::: GIVEN DATA :::
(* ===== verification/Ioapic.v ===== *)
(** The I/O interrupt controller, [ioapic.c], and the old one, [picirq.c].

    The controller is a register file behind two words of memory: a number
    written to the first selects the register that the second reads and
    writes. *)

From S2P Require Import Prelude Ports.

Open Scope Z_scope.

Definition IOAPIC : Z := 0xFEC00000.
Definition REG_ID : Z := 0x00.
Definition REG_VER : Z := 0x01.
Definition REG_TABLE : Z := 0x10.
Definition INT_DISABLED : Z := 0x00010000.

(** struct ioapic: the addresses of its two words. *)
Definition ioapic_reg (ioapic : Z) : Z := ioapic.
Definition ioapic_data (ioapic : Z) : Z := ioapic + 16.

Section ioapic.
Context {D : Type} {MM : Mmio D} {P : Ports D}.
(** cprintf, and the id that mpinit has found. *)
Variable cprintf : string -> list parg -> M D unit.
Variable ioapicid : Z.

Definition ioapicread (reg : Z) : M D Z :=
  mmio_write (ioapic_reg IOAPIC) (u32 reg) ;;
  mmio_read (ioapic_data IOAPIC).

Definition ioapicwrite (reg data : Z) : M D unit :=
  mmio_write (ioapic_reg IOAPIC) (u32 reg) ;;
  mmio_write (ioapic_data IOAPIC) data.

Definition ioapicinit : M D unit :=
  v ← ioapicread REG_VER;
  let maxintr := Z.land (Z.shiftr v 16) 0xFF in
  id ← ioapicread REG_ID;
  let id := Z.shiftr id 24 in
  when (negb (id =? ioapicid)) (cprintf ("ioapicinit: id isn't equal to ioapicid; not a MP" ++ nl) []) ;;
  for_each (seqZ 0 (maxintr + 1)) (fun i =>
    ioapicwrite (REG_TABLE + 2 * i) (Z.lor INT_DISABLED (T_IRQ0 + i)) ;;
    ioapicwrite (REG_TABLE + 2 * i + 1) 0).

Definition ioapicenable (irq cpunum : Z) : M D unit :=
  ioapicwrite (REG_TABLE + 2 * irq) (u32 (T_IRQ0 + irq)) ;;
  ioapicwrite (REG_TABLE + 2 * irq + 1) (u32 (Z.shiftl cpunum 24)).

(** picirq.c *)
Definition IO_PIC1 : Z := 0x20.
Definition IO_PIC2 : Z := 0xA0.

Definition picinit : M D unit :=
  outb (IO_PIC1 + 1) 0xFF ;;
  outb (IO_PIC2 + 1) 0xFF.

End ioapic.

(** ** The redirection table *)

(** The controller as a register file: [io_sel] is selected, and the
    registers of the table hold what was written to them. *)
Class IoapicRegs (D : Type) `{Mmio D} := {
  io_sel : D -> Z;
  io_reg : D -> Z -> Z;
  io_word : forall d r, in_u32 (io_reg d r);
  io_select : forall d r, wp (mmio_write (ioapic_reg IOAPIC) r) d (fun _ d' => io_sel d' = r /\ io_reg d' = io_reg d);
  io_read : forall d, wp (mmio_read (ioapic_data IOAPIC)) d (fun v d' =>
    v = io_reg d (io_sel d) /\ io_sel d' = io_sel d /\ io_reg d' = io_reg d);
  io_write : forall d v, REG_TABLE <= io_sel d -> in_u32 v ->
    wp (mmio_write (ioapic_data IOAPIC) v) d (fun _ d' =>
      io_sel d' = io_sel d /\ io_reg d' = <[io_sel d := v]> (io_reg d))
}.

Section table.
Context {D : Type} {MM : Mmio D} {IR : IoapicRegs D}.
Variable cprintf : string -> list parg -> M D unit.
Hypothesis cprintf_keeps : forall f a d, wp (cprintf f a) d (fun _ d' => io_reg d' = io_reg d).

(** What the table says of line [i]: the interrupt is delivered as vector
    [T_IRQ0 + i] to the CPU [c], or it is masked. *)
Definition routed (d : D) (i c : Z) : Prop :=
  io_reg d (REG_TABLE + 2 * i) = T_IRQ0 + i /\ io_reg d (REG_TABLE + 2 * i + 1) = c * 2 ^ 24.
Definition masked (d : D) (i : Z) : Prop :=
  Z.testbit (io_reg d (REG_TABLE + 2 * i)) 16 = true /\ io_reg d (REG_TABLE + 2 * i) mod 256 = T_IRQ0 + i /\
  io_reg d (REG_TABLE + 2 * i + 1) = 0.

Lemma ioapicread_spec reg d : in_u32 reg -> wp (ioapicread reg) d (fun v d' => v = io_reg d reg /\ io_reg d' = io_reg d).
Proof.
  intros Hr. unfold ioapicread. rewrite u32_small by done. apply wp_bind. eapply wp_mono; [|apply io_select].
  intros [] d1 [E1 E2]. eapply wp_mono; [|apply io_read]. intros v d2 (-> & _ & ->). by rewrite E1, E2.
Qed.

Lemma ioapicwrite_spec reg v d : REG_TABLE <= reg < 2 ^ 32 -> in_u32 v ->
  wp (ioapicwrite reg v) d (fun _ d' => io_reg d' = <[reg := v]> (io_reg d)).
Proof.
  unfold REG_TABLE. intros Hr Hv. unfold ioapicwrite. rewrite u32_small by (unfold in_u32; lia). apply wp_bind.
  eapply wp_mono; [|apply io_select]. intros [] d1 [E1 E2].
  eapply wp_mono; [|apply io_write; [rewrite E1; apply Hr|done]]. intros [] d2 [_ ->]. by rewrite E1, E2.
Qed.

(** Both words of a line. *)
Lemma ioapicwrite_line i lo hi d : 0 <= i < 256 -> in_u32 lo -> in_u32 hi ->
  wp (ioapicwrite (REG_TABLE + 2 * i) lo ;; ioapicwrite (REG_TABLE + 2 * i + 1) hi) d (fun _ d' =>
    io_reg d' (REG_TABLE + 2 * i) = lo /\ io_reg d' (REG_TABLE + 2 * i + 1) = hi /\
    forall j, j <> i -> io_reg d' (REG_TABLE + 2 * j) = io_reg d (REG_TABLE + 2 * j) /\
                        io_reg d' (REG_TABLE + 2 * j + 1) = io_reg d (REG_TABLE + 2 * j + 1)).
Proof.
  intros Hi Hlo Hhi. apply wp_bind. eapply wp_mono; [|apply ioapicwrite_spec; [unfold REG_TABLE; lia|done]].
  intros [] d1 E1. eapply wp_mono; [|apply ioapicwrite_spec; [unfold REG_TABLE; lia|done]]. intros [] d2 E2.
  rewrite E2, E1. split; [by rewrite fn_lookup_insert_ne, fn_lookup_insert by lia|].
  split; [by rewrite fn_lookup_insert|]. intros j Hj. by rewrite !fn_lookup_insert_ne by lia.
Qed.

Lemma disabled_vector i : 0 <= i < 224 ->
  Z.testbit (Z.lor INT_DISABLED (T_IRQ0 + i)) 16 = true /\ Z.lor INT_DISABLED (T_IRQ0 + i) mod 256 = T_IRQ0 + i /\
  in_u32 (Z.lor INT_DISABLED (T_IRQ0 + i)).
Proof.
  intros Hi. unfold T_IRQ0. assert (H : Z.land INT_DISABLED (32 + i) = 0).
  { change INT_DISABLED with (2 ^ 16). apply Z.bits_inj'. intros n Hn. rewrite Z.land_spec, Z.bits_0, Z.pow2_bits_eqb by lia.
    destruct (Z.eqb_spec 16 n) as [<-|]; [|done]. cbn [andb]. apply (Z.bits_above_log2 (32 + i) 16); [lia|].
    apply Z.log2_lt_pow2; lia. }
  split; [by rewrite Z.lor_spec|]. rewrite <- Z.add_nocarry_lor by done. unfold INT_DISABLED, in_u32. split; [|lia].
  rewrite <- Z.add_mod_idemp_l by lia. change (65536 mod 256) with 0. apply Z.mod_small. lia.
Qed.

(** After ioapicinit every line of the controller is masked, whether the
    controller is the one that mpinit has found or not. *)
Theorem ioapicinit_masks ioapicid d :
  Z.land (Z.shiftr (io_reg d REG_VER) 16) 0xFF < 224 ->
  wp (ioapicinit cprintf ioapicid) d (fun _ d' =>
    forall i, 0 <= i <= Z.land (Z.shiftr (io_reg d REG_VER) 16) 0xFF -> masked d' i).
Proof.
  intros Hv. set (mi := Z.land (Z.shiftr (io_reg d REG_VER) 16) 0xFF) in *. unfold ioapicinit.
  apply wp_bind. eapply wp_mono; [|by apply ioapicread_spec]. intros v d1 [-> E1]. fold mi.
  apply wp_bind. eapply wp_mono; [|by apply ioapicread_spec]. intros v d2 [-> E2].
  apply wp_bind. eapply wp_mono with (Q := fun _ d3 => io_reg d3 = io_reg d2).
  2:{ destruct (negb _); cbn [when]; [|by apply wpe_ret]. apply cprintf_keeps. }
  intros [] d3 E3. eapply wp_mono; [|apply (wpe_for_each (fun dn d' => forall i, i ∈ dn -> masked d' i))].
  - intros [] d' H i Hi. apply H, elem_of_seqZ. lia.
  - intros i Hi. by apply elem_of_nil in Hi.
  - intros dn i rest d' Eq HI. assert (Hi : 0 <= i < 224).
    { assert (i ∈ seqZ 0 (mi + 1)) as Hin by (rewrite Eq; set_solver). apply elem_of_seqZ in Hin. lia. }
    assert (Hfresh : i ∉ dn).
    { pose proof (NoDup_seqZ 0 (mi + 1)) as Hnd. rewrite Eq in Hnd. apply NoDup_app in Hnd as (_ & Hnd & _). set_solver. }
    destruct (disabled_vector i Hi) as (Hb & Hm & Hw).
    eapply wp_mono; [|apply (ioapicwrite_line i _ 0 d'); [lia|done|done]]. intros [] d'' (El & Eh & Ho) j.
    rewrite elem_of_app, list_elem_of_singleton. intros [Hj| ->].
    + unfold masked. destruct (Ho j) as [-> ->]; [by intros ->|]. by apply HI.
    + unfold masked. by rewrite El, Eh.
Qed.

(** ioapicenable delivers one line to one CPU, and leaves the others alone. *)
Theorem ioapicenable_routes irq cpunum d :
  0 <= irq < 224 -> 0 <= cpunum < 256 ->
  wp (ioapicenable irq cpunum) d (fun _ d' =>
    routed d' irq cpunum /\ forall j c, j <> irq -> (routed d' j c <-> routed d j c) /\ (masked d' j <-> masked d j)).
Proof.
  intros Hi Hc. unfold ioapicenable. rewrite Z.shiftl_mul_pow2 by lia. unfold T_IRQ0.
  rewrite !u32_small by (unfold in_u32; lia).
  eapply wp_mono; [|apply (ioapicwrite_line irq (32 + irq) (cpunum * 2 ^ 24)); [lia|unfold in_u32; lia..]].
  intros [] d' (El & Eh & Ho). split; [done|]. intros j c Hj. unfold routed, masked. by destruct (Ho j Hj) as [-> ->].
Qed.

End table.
:::
::: GIVEN DATA :::
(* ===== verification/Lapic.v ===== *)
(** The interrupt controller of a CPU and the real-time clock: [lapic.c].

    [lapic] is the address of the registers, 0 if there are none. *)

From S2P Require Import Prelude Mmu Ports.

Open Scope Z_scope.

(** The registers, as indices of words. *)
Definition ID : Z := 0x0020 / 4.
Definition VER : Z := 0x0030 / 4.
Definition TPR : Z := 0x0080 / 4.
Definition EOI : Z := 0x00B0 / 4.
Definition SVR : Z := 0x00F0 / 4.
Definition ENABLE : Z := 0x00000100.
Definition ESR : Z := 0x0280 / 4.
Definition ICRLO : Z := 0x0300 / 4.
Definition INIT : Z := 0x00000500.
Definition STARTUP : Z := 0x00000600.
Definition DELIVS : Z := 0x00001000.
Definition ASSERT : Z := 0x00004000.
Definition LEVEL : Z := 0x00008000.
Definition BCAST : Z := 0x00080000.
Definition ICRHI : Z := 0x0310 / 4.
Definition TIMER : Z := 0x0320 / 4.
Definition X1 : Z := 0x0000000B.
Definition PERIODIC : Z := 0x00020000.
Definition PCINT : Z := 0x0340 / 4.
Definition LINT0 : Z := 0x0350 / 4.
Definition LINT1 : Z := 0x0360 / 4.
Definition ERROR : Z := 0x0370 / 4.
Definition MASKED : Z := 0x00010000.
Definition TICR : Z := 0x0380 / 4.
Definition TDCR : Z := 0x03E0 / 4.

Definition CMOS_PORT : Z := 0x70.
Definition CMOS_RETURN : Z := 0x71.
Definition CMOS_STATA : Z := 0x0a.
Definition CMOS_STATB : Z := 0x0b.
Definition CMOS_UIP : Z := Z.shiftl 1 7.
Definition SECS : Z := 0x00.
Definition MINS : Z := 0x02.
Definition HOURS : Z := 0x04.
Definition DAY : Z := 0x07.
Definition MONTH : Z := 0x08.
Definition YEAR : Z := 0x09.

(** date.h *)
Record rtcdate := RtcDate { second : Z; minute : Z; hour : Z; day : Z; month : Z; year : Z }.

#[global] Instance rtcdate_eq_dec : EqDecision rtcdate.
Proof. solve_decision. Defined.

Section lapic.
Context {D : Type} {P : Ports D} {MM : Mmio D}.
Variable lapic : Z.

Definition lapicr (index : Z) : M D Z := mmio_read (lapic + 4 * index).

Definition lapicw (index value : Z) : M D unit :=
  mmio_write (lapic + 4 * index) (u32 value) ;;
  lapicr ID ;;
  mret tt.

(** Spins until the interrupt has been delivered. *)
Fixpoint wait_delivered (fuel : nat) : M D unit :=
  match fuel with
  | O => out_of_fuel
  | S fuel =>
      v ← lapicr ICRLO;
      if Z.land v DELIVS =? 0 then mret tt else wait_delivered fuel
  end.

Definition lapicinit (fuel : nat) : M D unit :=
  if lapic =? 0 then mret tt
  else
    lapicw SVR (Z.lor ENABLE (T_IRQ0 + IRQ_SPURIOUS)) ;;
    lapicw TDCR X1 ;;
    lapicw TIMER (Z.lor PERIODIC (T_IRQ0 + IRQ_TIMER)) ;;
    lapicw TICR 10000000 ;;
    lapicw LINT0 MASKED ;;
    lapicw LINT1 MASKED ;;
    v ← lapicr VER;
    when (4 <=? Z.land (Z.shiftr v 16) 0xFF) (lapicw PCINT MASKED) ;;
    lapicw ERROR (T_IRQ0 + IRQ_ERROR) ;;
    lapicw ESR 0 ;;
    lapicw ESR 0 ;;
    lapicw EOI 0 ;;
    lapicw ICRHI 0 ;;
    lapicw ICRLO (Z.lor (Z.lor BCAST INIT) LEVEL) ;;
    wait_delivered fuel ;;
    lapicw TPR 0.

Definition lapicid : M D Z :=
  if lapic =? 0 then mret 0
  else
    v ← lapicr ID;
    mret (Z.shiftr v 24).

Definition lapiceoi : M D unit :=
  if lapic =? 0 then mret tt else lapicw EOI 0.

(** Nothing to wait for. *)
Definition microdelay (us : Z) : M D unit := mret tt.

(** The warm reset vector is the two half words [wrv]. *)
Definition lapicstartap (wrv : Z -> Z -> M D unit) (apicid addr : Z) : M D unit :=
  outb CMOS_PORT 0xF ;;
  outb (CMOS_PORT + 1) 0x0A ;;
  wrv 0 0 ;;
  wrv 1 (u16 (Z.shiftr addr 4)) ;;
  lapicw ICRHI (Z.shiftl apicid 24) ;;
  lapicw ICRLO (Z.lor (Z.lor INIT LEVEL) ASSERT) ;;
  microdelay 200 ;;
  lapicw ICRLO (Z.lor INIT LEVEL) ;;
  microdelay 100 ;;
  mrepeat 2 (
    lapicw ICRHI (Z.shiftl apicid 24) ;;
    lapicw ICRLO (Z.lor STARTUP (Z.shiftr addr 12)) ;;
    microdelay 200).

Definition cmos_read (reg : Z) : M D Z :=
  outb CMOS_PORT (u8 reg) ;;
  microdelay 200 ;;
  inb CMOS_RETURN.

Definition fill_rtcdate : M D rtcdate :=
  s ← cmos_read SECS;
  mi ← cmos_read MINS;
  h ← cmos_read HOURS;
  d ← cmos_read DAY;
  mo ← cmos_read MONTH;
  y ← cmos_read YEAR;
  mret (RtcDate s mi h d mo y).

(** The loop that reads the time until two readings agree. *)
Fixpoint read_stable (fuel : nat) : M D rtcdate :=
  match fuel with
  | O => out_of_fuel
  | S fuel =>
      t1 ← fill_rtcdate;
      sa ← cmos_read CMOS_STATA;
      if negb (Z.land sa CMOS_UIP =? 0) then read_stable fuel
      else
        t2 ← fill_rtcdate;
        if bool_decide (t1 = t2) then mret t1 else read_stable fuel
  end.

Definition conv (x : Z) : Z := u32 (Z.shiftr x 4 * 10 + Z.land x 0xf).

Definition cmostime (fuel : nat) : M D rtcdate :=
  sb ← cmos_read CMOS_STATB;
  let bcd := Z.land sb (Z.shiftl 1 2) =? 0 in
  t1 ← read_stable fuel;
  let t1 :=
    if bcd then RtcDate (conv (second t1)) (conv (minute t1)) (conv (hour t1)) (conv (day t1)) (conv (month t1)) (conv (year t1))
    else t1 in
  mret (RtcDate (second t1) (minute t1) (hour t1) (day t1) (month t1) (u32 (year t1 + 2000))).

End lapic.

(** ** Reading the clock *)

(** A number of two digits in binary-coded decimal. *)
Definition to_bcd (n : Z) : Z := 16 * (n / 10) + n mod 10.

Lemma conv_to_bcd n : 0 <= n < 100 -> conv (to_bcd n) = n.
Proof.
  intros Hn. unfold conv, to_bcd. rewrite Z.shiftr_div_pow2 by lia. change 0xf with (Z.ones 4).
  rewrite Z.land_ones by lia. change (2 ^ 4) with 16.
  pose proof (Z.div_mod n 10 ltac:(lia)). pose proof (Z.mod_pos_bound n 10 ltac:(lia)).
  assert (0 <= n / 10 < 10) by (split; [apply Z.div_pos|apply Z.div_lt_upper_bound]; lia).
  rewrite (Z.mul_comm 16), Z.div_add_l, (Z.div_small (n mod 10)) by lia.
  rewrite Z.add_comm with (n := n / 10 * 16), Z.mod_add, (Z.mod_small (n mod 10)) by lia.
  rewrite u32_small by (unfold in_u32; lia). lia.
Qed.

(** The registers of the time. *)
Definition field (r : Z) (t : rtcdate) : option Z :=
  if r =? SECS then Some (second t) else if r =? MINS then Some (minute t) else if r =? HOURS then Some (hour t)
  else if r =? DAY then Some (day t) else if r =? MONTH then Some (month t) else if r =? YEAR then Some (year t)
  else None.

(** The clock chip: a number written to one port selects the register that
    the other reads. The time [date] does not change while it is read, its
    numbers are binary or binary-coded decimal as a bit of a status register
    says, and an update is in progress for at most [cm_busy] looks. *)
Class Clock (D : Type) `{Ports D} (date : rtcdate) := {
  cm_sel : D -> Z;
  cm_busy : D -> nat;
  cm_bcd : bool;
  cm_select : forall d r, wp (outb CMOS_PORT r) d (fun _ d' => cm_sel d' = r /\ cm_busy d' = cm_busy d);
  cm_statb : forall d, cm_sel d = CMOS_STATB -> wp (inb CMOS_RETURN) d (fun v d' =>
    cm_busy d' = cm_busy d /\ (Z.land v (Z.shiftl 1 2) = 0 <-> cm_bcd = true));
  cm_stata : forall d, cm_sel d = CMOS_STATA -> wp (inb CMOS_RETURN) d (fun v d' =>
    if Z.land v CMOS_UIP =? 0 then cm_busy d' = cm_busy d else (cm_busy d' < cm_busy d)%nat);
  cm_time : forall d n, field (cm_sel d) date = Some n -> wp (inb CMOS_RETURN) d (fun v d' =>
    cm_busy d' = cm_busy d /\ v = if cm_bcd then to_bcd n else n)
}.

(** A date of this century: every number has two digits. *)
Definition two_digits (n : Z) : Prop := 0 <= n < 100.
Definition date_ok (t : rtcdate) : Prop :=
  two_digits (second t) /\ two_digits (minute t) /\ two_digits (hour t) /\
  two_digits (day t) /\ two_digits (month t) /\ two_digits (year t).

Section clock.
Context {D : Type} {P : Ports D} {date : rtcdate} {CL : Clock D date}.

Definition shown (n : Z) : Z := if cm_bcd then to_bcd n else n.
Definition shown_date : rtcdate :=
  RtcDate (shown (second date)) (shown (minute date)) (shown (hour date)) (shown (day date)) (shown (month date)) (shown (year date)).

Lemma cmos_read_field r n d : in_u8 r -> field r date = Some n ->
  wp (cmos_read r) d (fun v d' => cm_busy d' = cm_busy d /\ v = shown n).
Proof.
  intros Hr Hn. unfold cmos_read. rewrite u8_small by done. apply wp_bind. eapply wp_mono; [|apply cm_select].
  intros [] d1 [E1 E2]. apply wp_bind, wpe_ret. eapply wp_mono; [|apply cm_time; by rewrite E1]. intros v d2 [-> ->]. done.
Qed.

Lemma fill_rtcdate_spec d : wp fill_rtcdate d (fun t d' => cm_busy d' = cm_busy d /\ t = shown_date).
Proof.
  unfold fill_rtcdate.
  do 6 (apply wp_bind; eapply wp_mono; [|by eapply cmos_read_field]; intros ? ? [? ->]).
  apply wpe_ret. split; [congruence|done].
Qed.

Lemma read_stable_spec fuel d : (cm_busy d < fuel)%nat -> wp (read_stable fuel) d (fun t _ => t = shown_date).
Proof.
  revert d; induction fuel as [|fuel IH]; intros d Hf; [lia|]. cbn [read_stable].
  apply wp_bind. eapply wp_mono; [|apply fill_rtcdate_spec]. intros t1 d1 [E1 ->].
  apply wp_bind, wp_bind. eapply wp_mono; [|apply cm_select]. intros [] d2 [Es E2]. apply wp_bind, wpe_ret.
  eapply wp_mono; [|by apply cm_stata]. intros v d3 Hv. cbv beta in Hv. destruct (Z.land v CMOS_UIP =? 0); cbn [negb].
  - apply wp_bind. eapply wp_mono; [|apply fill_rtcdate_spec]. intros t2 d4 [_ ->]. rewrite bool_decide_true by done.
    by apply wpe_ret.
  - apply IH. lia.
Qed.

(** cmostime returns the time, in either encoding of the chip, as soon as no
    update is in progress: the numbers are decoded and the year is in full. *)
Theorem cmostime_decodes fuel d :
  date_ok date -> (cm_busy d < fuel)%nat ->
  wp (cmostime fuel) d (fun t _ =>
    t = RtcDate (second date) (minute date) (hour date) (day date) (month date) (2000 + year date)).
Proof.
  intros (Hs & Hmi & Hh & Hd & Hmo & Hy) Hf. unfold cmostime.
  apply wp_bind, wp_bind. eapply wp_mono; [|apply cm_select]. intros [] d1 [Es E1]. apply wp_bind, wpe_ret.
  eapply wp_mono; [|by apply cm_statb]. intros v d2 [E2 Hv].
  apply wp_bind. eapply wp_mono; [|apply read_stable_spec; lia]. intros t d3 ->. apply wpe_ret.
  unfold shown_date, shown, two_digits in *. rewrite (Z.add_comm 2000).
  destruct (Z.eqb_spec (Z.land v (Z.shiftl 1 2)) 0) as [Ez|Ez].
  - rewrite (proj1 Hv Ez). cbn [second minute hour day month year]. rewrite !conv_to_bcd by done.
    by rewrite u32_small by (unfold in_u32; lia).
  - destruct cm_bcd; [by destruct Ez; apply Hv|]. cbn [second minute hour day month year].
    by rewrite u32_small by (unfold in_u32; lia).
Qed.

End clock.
:::
TASK TO CARRY OUT: In the listing above, find the line with "[lapic] is the" and the line with "Definition LEVEL : Z := 0x00008000.", then print exactly those lines and every line between them.

TASK SOLUTION:
    [lapic] is the address of the registers, 0 if there are none. *)

From S2P Require Import Prelude Mmu Ports.

Open Scope Z_scope.

(** The registers, as indices of words. *)
Definition ID : Z := 0x0020 / 4.
Definition VER : Z := 0x0030 / 4.
Definition TPR : Z := 0x0080 / 4.
Definition EOI : Z := 0x00B0 / 4.
Definition SVR : Z := 0x00F0 / 4.
Definition ENABLE : Z := 0x00000100.
Definition ESR : Z := 0x0280 / 4.
Definition ICRLO : Z := 0x0300 / 4.
Definition INIT : Z := 0x00000500.
Definition STARTUP : Z := 0x00000600.
Definition DELIVS : Z := 0x00001000.
Definition ASSERT : Z := 0x00004000.
Definition LEVEL : Z := 0x00008000.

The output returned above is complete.